(** Three timeouts, due at 10, 30 and 20; the one due at 20 is stale.  At
    time 25 the loop removes the first and the third, schedules fiber 1
    with [nil] and leaves fiber 3 alone. *)
Example janet_loop1_expire_timers_run :
  let t := mkTQ [mkTimeout 10 1 0 false; mkTimeout 30 2 0 true; mkTimeout 20 3 7 true] 3 3 in
  exists vm' t',
    expire_timers 4 25 vm_init t = Some (vm', t') /\
    tq_live t' = [mkTimeout 30 2 0 true] /\
    q_contents (janet_vm_spawn vm') = [mkTask 1 JNil JANET_SIGNAL_OK] /\
    sched_id (fibers vm' 3) = 0.
Proof. eexists _, _. split; [reflexivity|]. vm_compute. done. Qed.

(** *** Sleeping and timing out *)





(** Fiber 4 sleeps until 50 while fiber 5 is on the run queue; at time 60
    the timer loop appends the task that resumes fiber 4 with [nil]. *)
Example cfun_ev_sleep_run :
  let vm := janet_schedule (with_root_fiber vm_init 4) 5 (JNumber 1) in
  exists t1 vm' t',
    cfun_ev_sleep vm tq_init 50 [JNumber 1] = Some (t1, Await) /\
    expire_timers 2 60 vm t1 = Some (vm', t') /\
    janet_vm_tq_count t' = 0%nat /\
    q_contents (janet_vm_spawn vm')
    = [mkTask 5 (JNumber 1) JANET_SIGNAL_OK; mkTask 4 JNil JANET_SIGNAL_OK].
Proof. eexists _, _, _. split; [reflexivity|]. split; [reflexivity|]. vm_compute. done. Qed.
Definition getGiftCardTotals
    (giftCardableAmount : Qc)
    (giftCardTransactions : option (list GiftCardTransaction.t))
    (region : option Region)
    (giftCards : option (list GiftCard))
  : GiftCardTotals.t :=
  match giftCardTransactions with
  | Some giftCardTransactions =>
      getGiftCardTransactionsTotals giftCardTransactions region
  | None =>
      let result := {| GiftCardTotals.total := 0; GiftCardTotals.tax_total := 0 |} in
      match giftCards with
      | None | Some [] => result
      | Some giftCards =>
          let giftAmount :=
            fold_left (fun acc next => acc + balance next) giftCards 0 in
          let result :=
            {| GiftCardTotals.total := JS.Math_min giftCardableAmount giftAmount;
               GiftCardTotals.tax_total := GiftCardTotals.tax_total result |} in
          match region with
          | Some r =>
              if gift_cards_taxable r then
                {| GiftCardTotals.total := GiftCardTotals.total result;
                   GiftCardTotals.tax_total :=
                     JS.Math_round
                       (GiftCardTotals.total result * tax_rate r / int 100) |}
              else result
          | None => result
          end
      end
  end.

(** *** Shipping methods *)

(** [discounts?.some((d) => d.rule.type === DiscountRuleType.FREE_SHIPPING)]
    as a condition. *)
Definition hasFreeShipping (discounts : option (list Discount)) : bool :=
  match discounts with
  | Some ds => existsb (fun d => DiscountRuleType_eqb (type (rule d)) FREE_SHIPPING) ds
  | None => false
  end.

Definition getShippingMethodTotals
    (shippingMethod : ShippingMethod.t)
    (includeTax : option bool)
    (calculationContext : TaxCalculationContext.t)
    (taxLines : option (list TaxLine))
    (discounts : option (list Discount))
  : Result ShippingMethodTotals.t :=
  let tax_lines :=
    default [] (coalesce taxLines (ShippingMethod.tax_lines shippingMethod)) in
  let totals :=
    {| ShippingMethodTotals.price := JS.Num (ShippingMethod.price shippingMethod);
       ShippingMethodTotals.original_total :=
         JS.Num (ShippingMethod.price shippingMethod);
       ShippingMethodTotals.total := JS.Num (ShippingMethod.price shippingMethod);
       ShippingMethodTotals.subtotal := JS.Num (ShippingMethod.price shippingMethod);
       ShippingMethodTotals.original_tax_total := JS.Num 0;
       ShippingMethodTotals.tax_total := JS.Num 0;
       ShippingMethodTotals.tax_lines := Some tax_lines |} in
  let calculationContext_ :=
    TaxCalculationContext.with_shipping_methods [shippingMethod]
      calculationContext in
  if JS.truthy_flag includeTax && (length tax_lines =? 0)%nat then
    throw tax_lines_must_be_joined
  else
    let includesTax :=
      taxInclusivePricing && ShippingMethod.includes_tax shippingMethod in
    await tax <- calculate [] tax_lines calculationContext_;
    let totals := ShippingMethodTotals.with_original_tax_total (JS.Num tax) totals in
    let totals :=
      ShippingMethodTotals.with_tax_total
        (ShippingMethodTotals.original_tax_total totals) totals in
    let totals :=
      if includesTax then
        ShippingMethodTotals.with_subtotal
          (ShippingMethodTotals.subtotal totals
           - ShippingMethodTotals.tax_total totals)%num totals
      else
        let totals :=
          ShippingMethodTotals.with_original_total
            (ShippingMethodTotals.original_total totals
             + ShippingMethodTotals.original_tax_total totals)%num totals in
        ShippingMethodTotals.with_total
          (ShippingMethodTotals.total totals
           + ShippingMethodTotals.tax_total totals)%num totals in
    let totals :=
      if hasFreeShipping discounts then
        let totals := ShippingMethodTotals.with_total (JS.Num 0) totals in
        let totals := ShippingMethodTotals.with_subtotal (JS.Num 0) totals in
        ShippingMethodTotals.with_tax_total (JS.Num 0) totals
      else totals in
    ret totals.

(** [taxRate] is declared a number; the batch entry point below calls the
    method with an options object that has no such key, hence the
    [option]: the absent operand makes the products [NaN]. *)
Definition getShippingMethodTotalsLegacy
    (shippingMethod : ShippingMethod.t)
    (calculationContext : TaxCalculationContext.t)
    (discounts : option (list Discount))
    (taxRate : option Qc)
  : Result ShippingMethodTotals.t :=
  let totals :=
    {| ShippingMethodTotals.price := JS.Num (ShippingMethod.price shippingMethod);
       ShippingMethodTotals.original_total :=
         JS.Num (ShippingMethod.price shippingMethod);
       ShippingMethodTotals.total := JS.Num (ShippingMethod.price shippingMethod);
       ShippingMethodTotals.subtotal := JS.Num (ShippingMethod.price shippingMethod);
       ShippingMethodTotals.original_tax_total := JS.Num 0;
       ShippingMethodTotals.tax_total := JS.Num 0;
       ShippingMethodTotals.tax_lines := ShippingMethod.tax_lines shippingMethod |} in
  let totals :=
    ShippingMethodTotals.with_original_tax_total
      (JS.round
         (ShippingMethodTotals.price totals
          * (JS.of_opt taxRate / JS.Num (int 100)))%num) totals in
  let totals :=
    ShippingMethodTotals.with_tax_total
      (JS.round
         (ShippingMethodTotals.price totals
          * (JS.of_opt taxRate / JS.Num (int 100)))%num) totals in
  ret totals.

(** *** Batch entry points *)

Definition getLineItemsTotals
    (items : list LineItem.t)
    (includeTax : option bool)
    (calculationContext : TaxCalculationContext.t)
    (taxRate : option Qc)
    (useExistingTaxLines : option bool)
  : Result (gmap string LineItemTotals.t) :=
  await lineItemsTaxLinesMap <-
    (if negb (JS.truthy_opt taxRate) && JS.truthy_flag includeTax then
       if JS.truthy_flag useExistingTaxLines then
         ret (fold_left
                (fun (m : gmap string (list TaxLine)) item =>
                   <[LineItem.id item := default [] (LineItem.tax_lines item)]> m)
                items ∅)
       else if (0 <? length items)%nat then
         await maps <- getTaxLinesMap items calculationContext;
         ret (lineItemsTaxLines maps)
       else ret ∅
     else ret ∅);
  let calculationMethod item lineItemAllocation taxLines :=
    match taxRate with
    | Some r =>
        if JS.truthy r then
          getLineItemTotalsLegacy item r lineItemAllocation calculationContext
        else
          getLineItemTotals item None lineItemAllocation taxLines
            calculationContext
    | None =>
        getLineItemTotals item None lineItemAllocation taxLines
          calculationContext
    end in
  forOf
    (fun (itemsTotals : gmap string LineItemTotals.t) item =>
       let lineItemAllocation :=
         default no_allocation
           (TaxCalculationContext.allocation_map calculationContext
              !! LineItem.id item) in
       await totals <-
         calculationMethod item lineItemAllocation
           (lineItemsTaxLinesMap !! LineItem.id item);
       ret (<[LineItem.id item := totals]> itemsTotals))
    items ∅.

Definition getShippingMethodsTotals
    (shippingMethods : list ShippingMethod.t)
    (includeTax : option bool)
    (discounts : option (list Discount))
    (taxRate : option Qc)
    (calculationContext : TaxCalculationContext.t)
    (useExistingTaxLines : option bool)
  : Result (gmap string ShippingMethodTotals.t) :=
  await shippingMethodsTaxLinesMap <-
    (if negb (JS.truthy_opt taxRate) && JS.truthy_flag includeTax then
       if JS.truthy_flag useExistingTaxLines then
         ret (fold_left
                (fun (m : gmap string (list TaxLine)) sm =>
                   <[ShippingMethod.id sm :=
                       default [] (ShippingMethod.tax_lines sm)]> m)
                shippingMethods ∅)
       else if (0 <? length shippingMethods)%nat then
         await maps <- getTaxLinesMap [] calculationContext;
         ret (shippingMethodsTaxLines maps)
       else ret ∅
     else ret ∅);
  let calculationMethod shippingMethod taxLines :=
    if JS.truthy_opt taxRate then
      (* the options object holds includeTax, calculationContext, taxLines
         and discounts: no taxRate *)
      getShippingMethodTotalsLegacy shippingMethod calculationContext discounts
        None
    else
      getShippingMethodTotals shippingMethod includeTax calculationContext
        taxLines discounts in
  forOf
    (fun (shippingMethodsTotals : gmap string ShippingMethodTotals.t) sm =>
       await totals <-
         calculationMethod sm
           (shippingMethodsTaxLinesMap !! ShippingMethod.id sm);
       ret (<[ShippingMethod.id sm := totals]> shippingMethodsTotals))
    shippingMethods ∅.

End TotalsNewService.

(** ** Concrete capabilities, for evaluating the service on inputs *)

Module Sample.

(** A strategy that taxes each item on its price after the allocated
    discount, and each shipping method of the context on its price, at
    every rate of the given tax lines, rounding per line. *)
Definition taxable_amount (c : TaxCalculationContext.t) (item : LineItem.t) : Qc :=
  (LineItem.unit_price item
   - JS.or_zero
       (a ← TaxCalculationContext.allocation_map c !! LineItem.id item;
        d ← discount a; unit_amount d))
  * LineItem.quantity item.

Definition tax_of (lines : list TaxLine) (base : Qc) : Qc :=
  fold_left (fun acc l => acc + JS.Math_round (base * (rate l / int 100))) lines 0.

Definition strategy
    (items : list LineItem.t) (lines : list TaxLine)
    (c : TaxCalculationContext.t) : Result Qc :=
  match items with
  | [] =>
      ret (fold_left (fun acc sm => acc + tax_of lines (ShippingMethod.price sm))
             (TaxCalculationContext.shipping_methods c) 0)
  | _ =>
      ret (fold_left (fun acc it => acc + tax_of lines (taxable_amount c it))
             items 0)
  end.

(** A provider that knows no tax line. *)
Definition provider (items : list LineItem.t) (c : TaxCalculationContext.t)
  : Result TaxLinesMaps :=
  ret {| lineItemsTaxLines := ∅; shippingMethodsTaxLines := ∅ |}.

(** The usual price/tax helper: the tax contained in a price that includes
    it, or the tax to add to a price that does not. *)
Definition priceTaxAmount (price taxRate : Qc) (includesTax : bool) : Qc :=
  if includesTax then taxRate * price / (1 + taxRate) else price * taxRate.

Definition caps (flag : bool) : Capabilities :=
  {| calculate := strategy;
     getTaxLinesMap := provider;
     isFeatureEnabled := fun _ => flag;
     TaxInclusivePricingFeatureFlag_key := "tax_inclusive_pricing";
     calculatePriceTaxAmount := priceTaxAmount |}.

Definition context : TaxCalculationContext.t :=
  {| TaxCalculationContext.allocation_map := ∅;
     TaxCalculationContext.region :=
       Some {| tax_rate := int 10; gift_cards_taxable := true |};
     TaxCalculationContext.shipping_methods := [] |}.

Definition vat (r : Z) : TaxLine := {| rate := int r; code := "vat" |}.

Definition item (price qty : Z) (inclusive : bool) (lines : option (list TaxLine))
  : LineItem.t :=
  {| LineItem.id := "item_1";
     LineItem.unit_price := int price;
     LineItem.quantity := int qty;
     LineItem.includes_tax := inclusive;
     LineItem.tax_lines := lines |}.
(** ** Tree enumeration ([main.js], [treesOfSize] and [allTrees])

    Both variants of [main.js] memoize [treesOfSize] in a table from the key
    [size + ":" + n] to the array of trees: a module-level [Map] in one
    variant, the IndexedDB object store ["treesOfSize"] in the other. The
    key is represented by the pair [(size, n)] it is built from
    ([cacheKey_inj] below: the string determines the pair). *)

Definition cacheKey (size n : Z) : string := String_ size ++ ":" ++ String_ n.

Abbreviation treeCache := (gmap (Z * Z) (list tree)).

(** The deduplication table [seen]: a [Map] (or a plain object whose keys
    are never array indices), so its values come out in insertion order. *)
Abbreviation seenTable := (list (string * tree)).

Definition seenHas (seen : seenTable) (key : string) : bool :=
  existsb (String.eqb key) (List.map fst seen).

(** [if (!seen.has(key)) seen.set(key, tree)] with [key = treeKey(tree)]. *)
Definition seenAdd (seen : seenTable) (t : tree) : seenTable :=
  let key := treeKey t in
  if seenHas seen key then seen else seen ++ [(key, t)].

Definition seenValues (seen : seenTable) : list tree := List.map snd seen.

(** [for (x of xs) body], the body updating a state and carrying a bound. *)
Fixpoint forEachM {A S : Type} (body : A -> S -> option S) (xs : list A) (s : S)
  : option S :=
  match xs with
  | [] => Some s
  | x :: xs' => s' ← body x s; forEachM body xs' s'
  end.

(** [xs.map(f)], [f] reading and updating a state. *)
Fixpoint mapM_state {A B S : Type} (f : A -> S -> option (B * S)) (xs : list A) (s : S)
  : option (list B * S) :=
  match xs with
  | [] => Some ([], s)
  | x :: xs' =>
      '(y, s1) ← f x s;
      '(ys, s2) ← mapM_state f xs' s1;
      Some (y :: ys, s2)
  end.
(** X12. Once a version is cached, requests for it do not look at the
    store: [get_model] returns the cached handle without any state change,
    and a prediction on it is the same in any two worlds whose clocks
    measure the same latency, so removing or replacing the pickle has no
    effect before an eviction. *)
Theorem cached_version_ignores_store cfg w w' request s h :
  cache s !! effective (version request) s = Some h ->
  predict_seconds w = predict_seconds w' ->
  Registry.get_model cfg w (version request) s = (inr h, s)
  /\ Registry.get_model cfg w' (version request) s = (inr h, s)
  /\ make_prediction cfg w request s = make_prediction cfg w' request s
  /\ predict_with_validation cfg w request s
     = predict_with_validation cfg w' request s
  /\ joblib_calls (snd (predict_with_validation cfg w request s))
     = joblib_calls s.
Proof.
  intros Hc Hclock.
  assert (Hc' : cache s !! effective (Some (effective (version request) s)) s
                = Some h) by by rewrite effective_idem.
  assert (Hm : make_prediction cfg w request s
               = make_prediction cfg w' request s).
  { unfold make_prediction, bind, try_except, Registry.get_active_version,
      gets. cbv beta iota zeta.
    change (py_or (version request) (active s))
      with (effective (version request) s).
    rewrite !(get_model_hit _ _ _ _ h) by done.
    by rewrite Hclock. }
  split; [by apply get_model_hit |].
  split; [by apply get_model_hit |].
  split; [done |].
  assert (Hp : predict_with_validation cfg w request s
               = predict_with_validation cfg w' request s).
  { destruct (validate_features (features request)) as [e|[|]] eqn:Hv.
    - by rewrite !(predict_with_validation_raised _ _ _ e).
    - by rewrite !predict_with_validation_accepted.
    - by rewrite !predict_with_validation_rejected. }
  split; [done |].
  destruct (validate_features (features request)) as [e|[|]] eqn:Hv.
  - by rewrite (predict_with_validation_raised _ _ _ e).
  - rewrite predict_with_validation_accepted by done.
    destruct (make_prediction_after cfg w request s) as [_ Hjob].
    rewrite (get_model_hit _ _ _ _ h) in Hjob by done. exact Hjob.
  - by rewrite predict_with_validation_rejected.
Qed.

Lemma cached_version_ignores_store_witness :
  make_prediction settings Demo.world (Demo.request [PyInt 1] (Some "v1"))
    (snd (serve settings Demo.world (GetModel (Some "v1")) Demo.start))
  = make_prediction settings canary_world
      (Demo.request [PyInt 1] (Some "v1"))
      (snd (serve settings Demo.world (GetModel (Some "v1")) Demo.start)).
Proof.
  refine (proj1 (proj2 (proj2
            (cached_version_ignores_store settings Demo.world canary_world
               (Demo.request [PyInt 1] (Some "v1"))
               (snd (serve settings Demo.world (GetModel (Some "v1"))
                       Demo.start))
               {| oid := 0; obj := Demo.regressor Demo.one |} _ _))));
    reflexivity.
Defined.

Lemma touched_keeps cfg w e s s' v h :
  touched cfg w e s s' -> cache s !! v = Some h -> cache s' !! v = Some h.
Proof.
  destruct 1 as [|m Hmiss Hf|Hmiss Hr]; intros Hc; [done | | done].
  simpl. rewrite lookup_insert_ne; [done |]. intros ->. congruence.
Qed.

Lemma serve_keeps cfg w c s v h :
  is_clear c = false ->
  cache s !! v = Some h ->
  cache (snd (serve cfg w c s)) !! v = Some h.
Proof.
  intros Hclear Hc.
  destruct c as [ov|u| |u|u|ov|request|request|u|ov| |];
    try discriminate; cbn [serve]; rewrite fmap_py_after.
  - eapply touched_keeps; [apply get_model_touched | done].
  - destruct (os_path_exists w (get_model_path cfg u)) eqn:Hex.
    + by rewrite set_active_version_present.
    + by rewrite set_active_version_absent.
  - done.
  - done.
  - done.
  - destruct (predict_with_validation_touched cfg w request s)
      as (s0 & Ht & [Hreg _]).
    rewrite Hreg. by eapply touched_keeps.
  - rewrite post_predict_after.
    destruct (predict_with_validation_touched cfg w request s)
      as (s0 & Ht & [Hreg _]).
    rewrite Hreg. by eapply touched_keeps.
  - pose proof (admin_set_active_version_cases cfg w u s) as Hcase.
    destruct (get_available_versions cfg w) as [e|available_versions].
    + by rewrite Hcase.
    + by destruct (bool_decide (u ∈ available_versions)); rewrite Hcase.
  - unfold Admin.get_health_status, bind, lift, Registry.get_active_version,
      gets; simpl.
    by destruct (get_available_versions cfg w).
  - destruct (startup_touched cfg w s) as [w' Ht].
    by eapply touched_keeps.
Qed.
┄┄┄┄┄┄┄┄┄┄
**ACTION ITEM:** Lines after the one containing "tq_live t' = [mkTimeout 30 2 0 true] /\" are left out; every line from the start of the entries through that line is restated word for word.

**WORKED SOLUTION:**
(** Three timeouts, due at 10, 30 and 20; the one due at 20 is stale.  At
    time 25 the loop removes the first and the third, schedules fiber 1
    with [nil] and leaves fiber 3 alone. *)
Example janet_loop1_expire_timers_run :
  let t := mkTQ [mkTimeout 10 1 0 false; mkTimeout 30 2 0 true; mkTimeout 20 3 7 true] 3 3 in
  exists vm' t',
    expire_timers 4 25 vm_init t = Some (vm', t') /\
    tq_live t' = [mkTimeout 30 2 0 true] /\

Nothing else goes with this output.